Elizabeth Bear, managing editor of Abyss & Apex, responded, “It varies pretty heavily, actually. I would say we receive about 150 submissions a month--on an average, a little more than three a day. Which means about 300 per issue (we publish bimonthly). So odds of acceptance on any given story are around one percent.”
Planet Relish’s editor-in-chief, Mark Rapacioli, wrote, “Planet Relish is a strange case, as our hiatus during 2002 has brought the number submissions down substantially. In 2001, right before the hiatus, we were receiving about 200 submissions per month. Right now, nine months into our glorious comeback, we are at around 50 submissions per month. As we do more promotion (such as the recent reading session at TorCon3), I expect the number to rise again.”
Jed Hartman, senior fiction editor of Strange Horizons wrote, “…often when people ask me about number of submissions {we receive} they then go on to talk about the ‘chances’ of being published in a given venue as a function of number of submissions -- at SH we publish four stories a month, so in one sense the odds are one in 50, while at Asimov’s it’s more like one in 125 … I’m not sure the odds/chances approach is really a good way of thinking about it, because no editor chooses stories randomly from a slush pile; if a writer sends us a story that we love, the chances are close to 100% that we’ll publish it, while for a story that we hate, the chances are zero per cent. It’s more complicated that that, of course…”
Thanks to all the editors who kindly took time to respond to my query. Below are the monthly submission rates I accumulated. All are paying markets (at least a small stipend). Some are print magazines, others are web-zines. They are listed from smallest amount of submissions per month to most.

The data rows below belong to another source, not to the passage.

(* ===== verification/State.v ===== *)
(** * The state of the server ([client.h], [server.h])

    Clients, groups and messages live in a store, each under a number that
    stands for its address; the arrays, queues and tables that point to them
    hold these numbers. Following a number that is not in the store is
    undefined behaviour, and so is freeing it. Addresses are not reused.
    What only serves the log ([addr], [verbosity], the text of [err]) is left
    out; that a write to [err] stays within its 81 bytes is not. *)

From S2P Require Import Prelude Deque Ringbuffer Json Socket Table Hash.
From Stdlib Require String.

Inductive dime_serialization :=
  DIME_NO_SERIALIZATION | DIME_MATLAB | DIME_PICKLE | DIME_DIMEB | DIME_JSON.

#[export] Instance dime_serialization_eq_dec : EqDecision dime_serialization.
Proof. solve_decision. Defined.

(** [refs] is an [unsigned int]. *)
Record dime_rcmessage := Msg {
  ms_refs : Z;
  ms_jsondata : list Z;
  ms_bindata : list Z;
}.

(** The first [clnts_len] elements of [clnts], and its capacity. *)
Record dime_group := Group {
  gr_name : string;
  gr_clnts : list Z;
  gr_clnts_cap : Z;
}.

Record dime_client := Client {
  cl_fd : Z;
  cl_waiting : bool;
  cl_groups : list Z;
  cl_groups_cap : Z;
  cl_sock : dime_socket;
  cl_queue : dime_deque Z;
}.

Record dime_server := Server {
  sv_clients : gmap Z dime_client;
  sv_groups : gmap Z dime_group;
  sv_msgs : gmap Z dime_rcmessage;
  sv_next : Z;
  sv_fd2clnt : dime_table Z Z;
  sv_name2clnt : dime_table string Z;
  sv_serialization : dime_serialization;
  sv_tlsctx : bool;
}.

Definition cl_set_waiting (c : dime_client) b :=
  Client (cl_fd c) b (cl_groups c) (cl_groups_cap c) (cl_sock c) (cl_queue c).
Definition cl_set_groups (c : dime_client) gs cap :=
  Client (cl_fd c) (cl_waiting c) gs cap (cl_sock c) (cl_queue c).
Definition cl_set_sock (c : dime_client) s :=
  Client (cl_fd c) (cl_waiting c) (cl_groups c) (cl_groups_cap c) s (cl_queue c).
Definition cl_set_queue (c : dime_client) q :=
  Client (cl_fd c) (cl_waiting c) (cl_groups c) (cl_groups_cap c) (cl_sock c) q.
Definition gr_set_clnts (g : dime_group) cs cap := Group (gr_name g) cs cap.
Definition ms_set_refs (m : dime_rcmessage) n := Msg n (ms_jsondata m) (ms_bindata m).

Definition sv_set_clients (s : dime_server) x :=
  Server x (sv_groups s) (sv_msgs s) (sv_next s) (sv_fd2clnt s) (sv_name2clnt s)
    (sv_serialization s) (sv_tlsctx s).
Definition sv_set_groups (s : dime_server) x :=
  Server (sv_clients s) x (sv_msgs s) (sv_next s) (sv_fd2clnt s) (sv_name2clnt s)
    (sv_serialization s) (sv_tlsctx s).
Definition sv_set_msgs (s : dime_server) x :=
  Server (sv_clients s) (sv_groups s) x (sv_next s) (sv_fd2clnt s) (sv_name2clnt s)
    (sv_serialization s) (sv_tlsctx s).
Definition sv_set_next (s : dime_server) x :=
  Server (sv_clients s) (sv_groups s) (sv_msgs s) x (sv_fd2clnt s) (sv_name2clnt s)
    (sv_serialization s) (sv_tlsctx s).
Definition sv_set_fd2clnt (s : dime_server) x :=
  Server (sv_clients s) (sv_groups s) (sv_msgs s) (sv_next s) x (sv_name2clnt s)
    (sv_serialization s) (sv_tlsctx s).
Definition sv_set_name2clnt (s : dime_server) x :=
  Server (sv_clients s) (sv_groups s) (sv_msgs s) (sv_next s) (sv_fd2clnt s) x
    (sv_serialization s) (sv_tlsctx s).
Definition sv_set_serialization (s : dime_server) x :=
  Server (sv_clients s) (sv_groups s) (sv_msgs s) (sv_next s) (sv_fd2clnt s) (sv_name2clnt s)
    x (sv_tlsctx s).

(** ** Computations on the state *)

Definition M (A : Type) : Type := dime_server → outcome (A * dime_server).

#[export] Instance M_ret : MRet M := λ A a srv, Ret (a, srv).
#[export] Instance M_bind : MBind M := λ A B f m srv,
  match m srv with Ret (a, srv) => f a srv | Undef => Undef | Diverge => Diverge end.

Definition lift {A} (m : outcome A) : M A := λ srv,
  match m with Ret a => Ret (a, srv) | Undef => Undef | Diverge => Diverge end.
Definition gets {A} (f : dime_server → A) : M A := λ srv, Ret (f srv, srv).
Definition modify (f : dime_server → dime_server) : M unit := λ srv, Ret ((), f srv).

(** Following a pointer. *)
Definition deref {A} (f : dime_server → gmap Z A) (p : Z) : M A := λ srv,
  match f srv !! p with Some a => Ret (a, srv) | None => Undef end.

Definition get_client : Z → M dime_client := deref sv_clients.
Definition get_group : Z → M dime_group := deref sv_groups.
Definition get_msg : Z → M dime_rcmessage := deref sv_msgs.
Definition put_client (p : Z) (c : dime_client) : M unit :=
  modify (λ srv, sv_set_clients srv (<[p := c]> (sv_clients srv))).
Definition put_group (p : Z) (g : dime_group) : M unit :=
  modify (λ srv, sv_set_groups srv (<[p := g]> (sv_groups srv))).
Definition put_msg (p : Z) (m : dime_rcmessage) : M unit :=
  modify (λ srv, sv_set_msgs srv (<[p := m]> (sv_msgs srv))).
Definition free_msg (p : Z) : M unit :=
  _ ← get_msg p; modify (λ srv, sv_set_msgs srv (delete p (sv_msgs srv))).
Definition free_group (p : Z) : M unit :=
  _ ← get_group p; modify (λ srv, sv_set_groups srv (delete p (sv_groups srv))).
Definition free_client (p : Z) : M unit :=
  _ ← get_client p; modify (λ srv, sv_set_clients srv (delete p (sv_clients srv))).

(** A new address. *)
Definition fresh : M Z := λ srv, Ret (sv_next srv, sv_set_next srv (sv_next srv + 1)).

(** A loop over the elements of a list; its body answers [Some rc] to return
    [rc] from the enclosing function. *)
Fixpoint for_each {A} (o : oracle) (body : oracle → A → M (option Z)) (xs : list A)
    : M (option Z) :=
  match xs with
  | [] => mret None
  | x :: xs =>
      r ← body (sub o 0) x;
      match r with Some rc => mret (Some rc) | None => for_each (sub o 1) body xs end
  end.

(** [while (dime_table_iter_next(&it))] over a table that the body leaves
    alone. *)
Definition for_table_step {K} (body : oracle → Z → M (option Z)) (kv : K * Z)
    (st : option Z * dime_server * oracle) : outcome (option Z * dime_server * oracle) :=
  let '(r, srv, o) := st in
  match r with
  | Some _ => Ret st
  | None => '(r, srv) ← body (sub o 0) kv.2 srv; Ret (r, srv, sub o 1)
  end.

Definition for_table {K} (o : oracle) (tbl : dime_table K Z) (body : oracle → Z → M (option Z))
    : M (option Z) := λ srv,
  '(r, srv, _) ← table_foreach tbl (for_table_step body) (None, srv, o);
  Ret (r, srv).

(** [strncpy(srv->err, s)] and a terminator always fit. After
    [strncpy(srv->err, s); strncat(srv->err, t, sizeof(srv->err) -
    strlen(srv->err))] with [t] too long, [strncat] writes its terminator
    behind the array. *)
Definition set_err2 (s t : string) : M unit :=
  if (String.length s + String.length t <? 81)%nat then mret () else lift Undef.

SUBMISSION RATES PER MONTH:
Chaos Theory: Tales Askew 4 – 10
Anotherrealm 20 – 30
Oceans of the Mind 25 - 50
Albedo One 30 – 40
3-Lobed Burning Eye 30 - 45
Full Unit Hookup 35
Quantum Muse 35 – 40
Challenging Destiny 40
Naked Snake Online 40
Planet Relish 50
Aoife's Kiss 50 - 55
Horror Garage 50 – 200
Fortean Bureau 60
Paradox 70 – 100
Vestal Review 80 – 100
Amazing Journeys 100
Andromeda Spaceways Inflight Magazine 100
Chiaroscuro 100
Would That It Were 100
Artemis 100- 200
Far Sector SFFH 120
On Spec 120
Abyss & Apex 150
Agony in Black 150
Flesh & Blood 150
Space & Time 150 - 200
Indy Men’s Magazine 150 – 240
Weird Tales 180 - 360
Brutarian 200
Ellery Queen Mystery Magazine 200
EOTU 200
Realms of Fantasy 200
Strange Horizons 200
Talebones 200
Futures Mysterious Anthology Magazine 200 – 400
Happy 200 – 500
Cemetery Dance 300
The Third Alternative (US office) 300
Argosy 400
NFG 445
The Pedestal Magazine 500
Absolute Magnitude 500
(The Magazine of) Fantasy & Science Fiction 600
Analog 800
Asimov’s Science Fiction 800 – 850
That’s a lot of stories going out into the world each month.
I think all writers, whether their stories are accepted or not, should be commended for having the courage to put their work out there to be judged.
And the editors should be commended for all the reading they do and the selection of the best for their own ‘zine. Old tale: A visitor at a New York magazine stared in stunned amazement at the huge mound of envelopes piled in the slush reader’s office. “Do all those tell a story?” the visitor asked. The reader replied sadly, “I wish they did.”
Now, as for me, do I send this article out snail mail or as an email attachment?